(video) Mondiali 2010: Brasile-Corea del Nord 2-1. Seleção a fatica, Maicon trascinatore

Dalla goleada, ipotizzabile, considerato il gap tra le due nazionali, ad uno striminzito 2 a 1, ottenuto grazie ad un secondo tempo più brillante rispetto ad una prima frazione abulica, nella quale si sono fatti preferire gli asiatici, ordinati, concentrati e veloci nelle ripartenze con Jong Tae Se, il “Rooney d’Asia“.
Vince all’esordio, dunque, la nazionale verdeoro di Dunga, che piega con tanta fatica la Corea del Nord. C’è voluto un gioiello di Maicon (parte del gol va attribuita anche all’errore del portiere coreano) per scardinare la difesa asiatica e prendersi il primo posto nel girone G dopo lo 0-0 pomeridiano tra Portogallo e Costa d’Avorio.
Il 2-0 è, invece, arriva grazie ad uno splendido destro di Elano su perfetto assist di Robinho. La rete di Yun-Nam, che fissa il punteggio sul due a uno finale, premia la gara, comunque positiva, della truppa di Yeong Hoon-Kim, soddisfatto nonostante il ko: “Ci siamo battuti con coraggio, non abbiamo vinto ma abbiamo guadagnato tanta esperienza“. Insomma, i punti al Brasile, gli applausi invece alla gagliarda formazione coreana.
Come dicevamo, nel primo tempo il Brasile mostra il suo lato peggiore. Gioco lento e macchinoso (è bastata la grande velocità dei nordcoreani per mettere in evidenza le crepe della formazione di Dunga), poche conclusioni in porta ed un Kakà assolutamente fuori fase (peggiore in campo), Luis Fabiano poco incisivo. Gli unici brillanti sono Robinho e Bastos, troppo poco però per sorprendere l’attentissima Corea del Nord, che in due-tre occasioni ha addirittura provato a mettere paura ai brasiliani, sempre con il veloce e possente attaccante Yong Tae Se.
La ripresa parte sulla stessa lunghezza d’onda del primo tempo. Insistito possesso palla del Brasile, nordcoreani concentrati e presenti. A spezzare l’equilibrio, però,  ci pensa Maicon.Al 10′, impressionante progressione del nerazzurro e gran tiro dalla linea di fondo che coglie impreparato Ri Myong-guk.

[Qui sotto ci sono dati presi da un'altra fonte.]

(** Other threads may change memory between the load and the compare-and-swap.
    Success is always a genuine exchange of the expected value; failure reports
    the value found and changes nothing, but on less than a byte it may be due to
    the other bits of the byte. *)
Lemma compare_exchange_spec others M a old new :
  mem_ok M → mem_ok (others M) → addr_ok a → is_u w old → is_u w new →
  let M2 := others M in
  let '(r, M') := compare_exchange_atomic s others M a old new in
  match r with
  | Ok v => v = old ∧ load s M2 a = old ∧ updates M2 M' a new
  | Err v => v = load s M2 a ∧ M' = M2 ∧
    (load s M2 a ≠ old ∨ k < 3 ∧ M2 (address_to_meta_address s a) ≠ M (address_to_meta_address s a))
  end.
Proof.
  intros HM HM2 Ha Ho Hn M2. unfold compare_exchange_atomic. fold M2.
  destruct (Z.ltb_spec k 3) as [Hk|Hk].
  2:{ unfold cas_bytes. pose proof (updates_bytes M2 a new HM2 Ha Hk) as Hup.
      unfold load. destruct (Z.ltb_spec k 3); [lia|].
      destruct (Z.eqb_spec (load_bytes (value_bytes s) M2 (address_to_meta_address s a)) old); [done|].
      split_and!; [done..|by left]. }
  destruct (base_split s Hs a Ha) as (Eb & Hls & Hw & _). rewrite decide_True in Hw by done.
  unfold cas_u8, load_u8. rewrite <-(load_field M2 a Hk).
  set (ls := meta_byte_lshift s a) in *. set (mask := ushl 8 (meta_byte_mask s) ls).
  set (x := M (address_to_meta_address s a)). set (x2 := M2 (address_to_meta_address s a)).
  destruct (Z.eqb_spec x2 (Z.lor (Z.land x (unot 8 mask)) (ushl 8 old ls))) as [E|E]; simpl.
  - assert (Z.shiftr (Z.land x2 mask) ls = old) as Eo.
    { rewrite E. apply field_of_write; (done || lia). }
    split_and!; [done..|]. rewrite <-E. eapply updates_byte; [done|done|lia|done| |].
    + apply is_u8_lor; [apply is_u8_land; apply HM2|apply is_u8_ushl].
    + intros j Hj. apply field_write; (done || lia).
  - split_and!; [done..|]. destruct (decide (x2 = x)) as [Ex|]; [|by right]. left. intros Eo.
    apply E. rewrite <-Ex. symmetry. apply write_own_field; [done|lia|done|apply HM2|done].
Qed.
End ops.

Un’invenzione.
Il vantaggio, oltre che a scacciare via gli incubi di una figuraccia, regala serenità ai brasiliani che iniziano a macinare gioco e a costruire diverse palle goal.
Da una di queste, al 27′, arriva il colpo del ko. Autore del raddoppio brasiliano è Elano, raggiunto da un assist divino di Robinho, tra i migliori nelel file del team carioca. La Corea, però, non molla gli ormeggi e continua a giocare, e a stupire, trovando anche il gol nel finale con Yun-Nam, un campanello d’allarme da non sottovalutare per questo Brasile che vince ma non convince. Applausi, invece, alla Corea che potrà ancora dire la sua nel Girone.

BRASILE: 1-Julio Cesar; 2-Maicon, 3-Lucio, 4-Juan, 6-Michel Bastos, 5-Felipe Melo (84′ 18-Ramires), 8-Gilberto Silva, 7-Elano (73′ 13-Dani Alves), 10-Kaka (78′ 21-Nilmar), 11-Robinho, 9-Luis Fabiano. All. Dunga.
COREA DEL NORD: 1-Ri Myong-guk; 5-Ri Kwang-chon, 2-Cha Jong-hyok, 13-Pak Chol-jin, 3-Ri Jun-il, 8-Ji Yun-nam, 11-Mun In-guk (80′ 6-Kim Kum-Il), 17-An Yong-hak, 4-Pak Nam-chol, 10-Hong Yong-jo, 9-Jong Tae-se. All. Kim-Jong Hun.
ARBITRO: Viktor Kassai (Ungheria)
MARCATORI: 10’st Maicon, 27’st Elano (B), 44’st Ji Yun-nam.